Monica: Nicky took us to the movies to see Marlene Dietrich in Shanghai Express. We loved it; Rooster and I are big fans of German Expressionism, particularly in the cinema. I remember seeing Josef von Sternberg cart an orphan girl onto a set once in 1938, visiting Los Angeles, and ever since I’ve always associated him with wheelbarrows. Who knows whatever happened to that man? He was gone after Marlene was gone.
But I digress—I’m the cinephile of the two of us, Rooster and me. We have our fun, but if you look at it straight (and I do), I’m the one that knows about world cinema. I’ve seen The Apu Trilogy. I’ve seen Greed. I’ve seen Sátántangó twice—once in its original Hungarian run and once more in New York on holiday. Rooster never came. He was always out “looking for paper birds,” people to write about. People forget about the momentum he had in the mid-1950s: Freeze or I’ll Shoot You Red! was his first published book of fiction and a surprise bestseller, vacuumed out of happy bookstalls by rowdy youths in knitted pajamas looking for adventure and guns and girls and violence.
Rooster’s a brilliant mechanical writer, the best I’ve ever met or read by a long shot no contest, but sometimes he gets stuck. Often he gets stuck. This is a problem, and has been a problem since we met. Of course these slumps and depressions are followed by magnificent bursts of productive creativity that somehow make our lives possible, and these novels come. Pulp fiction. He could write it in his sleep, and has. I never bother the claw reaching for the quill.
Rooster: I’d like to dispute something my wife said. I am not a dilettante, nor am I cinephile. I’m a mild appreciator of all things, but of living things first and foremost. Perhaps my beloved has taken too much tack from our bastard relative Bennington, and perhaps her increased levels of pettiness are his fault. I resent him for that, we all do. But whether or not my wife’s mood was affected by my cousin’s behavior, she is wrong. I am knowledgeable and curious and eager to engage deeply (deeply, Russ) with all of world cinema. I have also seen The Apu Trilogy, and I found it boring. Sue me. Shanghai Express, on the other hand, hoooooooo-boy! MARLENE WAS SO BEAUTIFUL.
Monica neglected to mention that we met Marlene Dietrich once in a Paris book stall, early-1980s: she was incognito, already a recluse for the rest of her life, looking for something and getting increasingly frustrated. She asked the clerk if they had something, neither of us could hear the title, but after looking flustered, the clerk went in the back and got a brown paper package for Marlene. She took it and left without paying, and the clerk didn’t bat an eye. He looked scared, slightly disoriented. When we went to ring up, he checked us out mindlessly, sinking deeper into his 1000-yard stare, so I took the opportunity to “borrow” a few items from the checkout counter. It’s always fun to steal in Paris.
Nicky didn’t take us to the movies, we asked him to go. He doesn’t even like movies or sitting still for longer than five minutes—he has a burrowing reflex—but we hadn’t seen him in a while and wanted to catch up. I gave him the completed manuscript for Always a Stone and eagerly await his opinion.
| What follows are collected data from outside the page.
(** * hard_discs2 / NVT: the configuration class and the NVT driver

    A shallow embedding of [src/NVT/config.cpp] (class [config]) and of
    [main] in [src/NVT/NVT.cpp]: its arguments, the overlap-relief loop and
    the Monte Carlo loop.

    - C++ [double] is kept abstract behind the interface [Double]; its
      instance [binary64] is IEEE 754 binary64 (Rocq's primitive floats),
      which is what the program runs on, and [rational] is exact arithmetic.
      Statements proved for every [Double] hold for both.
    - The classes [object], [o_list], [topology], [force_field] and
      [integrator] are not in the two source files.  What the configuration
      code needs of them is gathered in [Energetics], [ObjectOps] and
      [Integrator]; the few members whose behaviour the specification fixes
      are modelled from it and marked so.
    - C++ [int] is [Z]; a statement that needs a value to stay within the
      range of [int] says so, with [fits_int] or with the bound written
      out.
    - The list of object pointers is a list of object values indexed by
      position; every [new object] is a fresh cell, so no two positions
      alias. *)

From Stdlib Require Import ZArith QArith Qabs Lia Lqa String Ascii.
From Stdlib Require Import PrimFloat SpecFloat FloatOps FloatAxioms.
From stdpp Require Import list.

Set Warnings "-inexact-float".

(** ** C++ [double] *)

Class Double (D : Type) := {
  d_zero : D;                       (* 0.0 *)
  d_one  : D;                       (* 1.0 *)
  d_two  : D;                       (* 2.0 *)
  d_add  : D -> D -> D;
  d_sub  : D -> D -> D;
  d_mul  : D -> D -> D;
  d_div  : D -> D -> D;
  d_opp  : D -> D;
  d_abs  : D -> D;                  (* abs on double: the overload of cmath *)
  d_ltb  : D -> D -> bool           (* operator< *)
}.

Declare Scope double_scope.
Delimit Scope double_scope with dbl.
Infix "+" := d_add : double_scope.
Infix "-" := d_sub : double_scope.
Infix "*" := d_mul : double_scope.
Infix "/" := d_div : double_scope.
Infix "<?" := d_ltb : double_scope.
Notation "- x" := (d_opp x) : double_scope.

(** IEEE 754 binary64, the arithmetic of the compiled program. *)
#[export] Instance binary64 : Double float := {|
  d_zero := PrimFloat.zero;
  d_one  := PrimFloat.one;
  d_two  := PrimFloat.two;
  d_add  := PrimFloat.add;
  d_sub  := PrimFloat.sub;
  d_mul  := PrimFloat.mul;
  d_div  := PrimFloat.div;
  d_opp  := PrimFloat.opp;
  d_abs  := PrimFloat.abs;
  d_ltb  := PrimFloat.ltb
|}.

Definition Qltb (x y : Q) : bool := (Qnum x * QDen y <? Qnum y * QDen x)%Z.

(** Exact rational arithmetic, the arithmetic the geometry is meant in. *)
#[export] Instance rational : Double Q := {|
  d_zero := 0%Q;
  d_one  := 1%Q;
  d_two  := 2%Q;
  d_add  := Qplus;
  d_sub  := Qminus;
  d_mul  := Qmult;
  d_div  := Qdiv;
  d_opp  := Qopp;
  d_abs  := Qabs;
  d_ltb  := Qltb
|}.

(** The doubles that stand for numbers and their exact values: [number x]
    tells that [x] is one (in binary64: neither infinite nor a NaN) and
    [val x] is the rational it stands for.  On such doubles negation, [abs]
    and [operator<] are exact; nothing is asked of sums and differences,
    which round. *)
Record Valuation {D : Type} {AD : Double D} (number : D -> bool) (val : D -> Q)
    : Prop := {
  val_zero : number d_zero = true /\ (val d_zero == 0)%Q;
  val_opp  : forall x, number x = true ->
               number (- x)%dbl = true /\ (val (- x)%dbl == - val x)%Q;
  val_abs  : forall x, number x = true ->
               number (d_abs x) = true /\ (val (d_abs x) == Qabs (val x))%Q;
  val_ltb  : forall x y, number x = true -> number y = true ->
               ((x <? y)%dbl = true <-> (val x < val y)%Q)
}.

(** The double [z], the result of a sum or a difference, is a number and
    stands for [q]: the operation has not rounded. *)
Definition exactly {D : Type} (number : D -> bool) (val : D -> Q) (z : D) (q : Q)
    : Prop :=
  number z = true /\ (val z == q)%Q.

(** ** class object (object.cpp is not among the sources) *)

Record object (D : Type) := mk_object {
  o_type        : Z;
  pos_x         : D;
  pos_y         : D;
  orientation   : D;
  cached_energy : D;
  recalculate   : bool
}.
Arguments mk_object {D}.
Arguments o_type {D}.
Arguments pos_x {D}.
Arguments pos_y {D}.
Arguments orientation {D}.
Arguments cached_energy {D}.
Arguments recalculate {D}.

(** What config.cpp and NVT.cpp use of the classes that are not among the
    sources, in two parts: the energy side, which is all [config::energy]
    calls, and the rest of class [object].  [interaction], [box_energy],
    [distance], [object_move], [object_rotate] and [object_write] are the
    members of [object] of these names, the receiver being the first
    [object] argument; [the_topology] is a pointer that may be null, hence
    the [option]; [rand_state] is the state of the process-wide generator
    behind [rand()]. *)
Class Energetics (D : Type) := {
  force_field : Type;
  topology : Type;
  default_topology : topology;                      (* new topology() *)
  big_energy : force_field -> D;                    (* the_forces->big_energy *)
  interaction : force_field -> option topology -> object D -> object D -> D;
  box_energy : force_field -> option topology -> D -> D -> object D -> D
}.
Lemma detectFreshWallet_wellFormed init mode s r s' :
  detectFreshWallet connection self exchangeName txInfo maxTxToTry init mode s
    = (Ok r, s') ->
  wellFormedResult exchangeName txInfo r.
Proof.
  unfold detectFreshWallet. intros H.
  apply bind_Ok_inv in H. destruct H as ([] & s1 & _ & H).
  destruct (String.eqb mode "simple").
  - apply bind_Ok_inv in H. destruct H as (v & s2 & _ & H).
    destruct (isFinal v); injection H as <- _;
      [now apply wellFormed_fresh | apply wellFormed_not_fresh].
  - eapply hoppingLoop_wellFormed; [exact H | reflexivity].
Qed.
But yes, he did accompany us to see Marlene Dietrich in Shanghai Express because he’s a good friend, and not at all concerned about my well-being or reliability. He knows I’m good for all those articles I owe him. He knows my book is sure to be a masterpiece after waiting for so long to read it. But does he know how much I love him? I don’t think so, and I won’t be the one to tell. It’s for him to find for himself. My love…
Bennington: Nicky sucks, Rooster sucks, Monica fucking sucks. Bitch. Whatever… we all went to the movies on Monday for some reason. Stupid way to spend a night in Baltimore, heroin capital of the east coast. I was looking to get loaded on Xans and Percs but the fucking cinema gang decided to go sit in a dark room for 80 minutes and watch an old movie. Who does that? It was in black and white! I wanted to be smoking cigarettes and hoovering lines off some whore’s ass. How did I end up here? Family obligations. I’ve been in the doghouse for months now because everyone’s against me and no one respects me anymore. They say I’m not manic anymore but I have to disagree, because I acted quite foolish at the movie theater. I demanded popcorn, and I received candy. This was a problem. But I sat, I stewed, and eventually I left. I walk a lonely road, the only road that I have ever known. Don’t know where it goes, but it’s only me and I walk alone…
The only thing I remember about Shanghai Express are the three un-simulated “chicken” deaths early on. They get run over by a train, the titular Shanghai Express. I wish it blew up but it never did. They killed the evil Chinamen, but no one was held accountable for the death of these birds. On one hand, it’s disgusting: it shows how far we have to go in a man’s world. On another hand, I crave death, and in that moment, I wish I were one of those chickens, so that I could finally leave this earth screaming, bloody, and mutilated.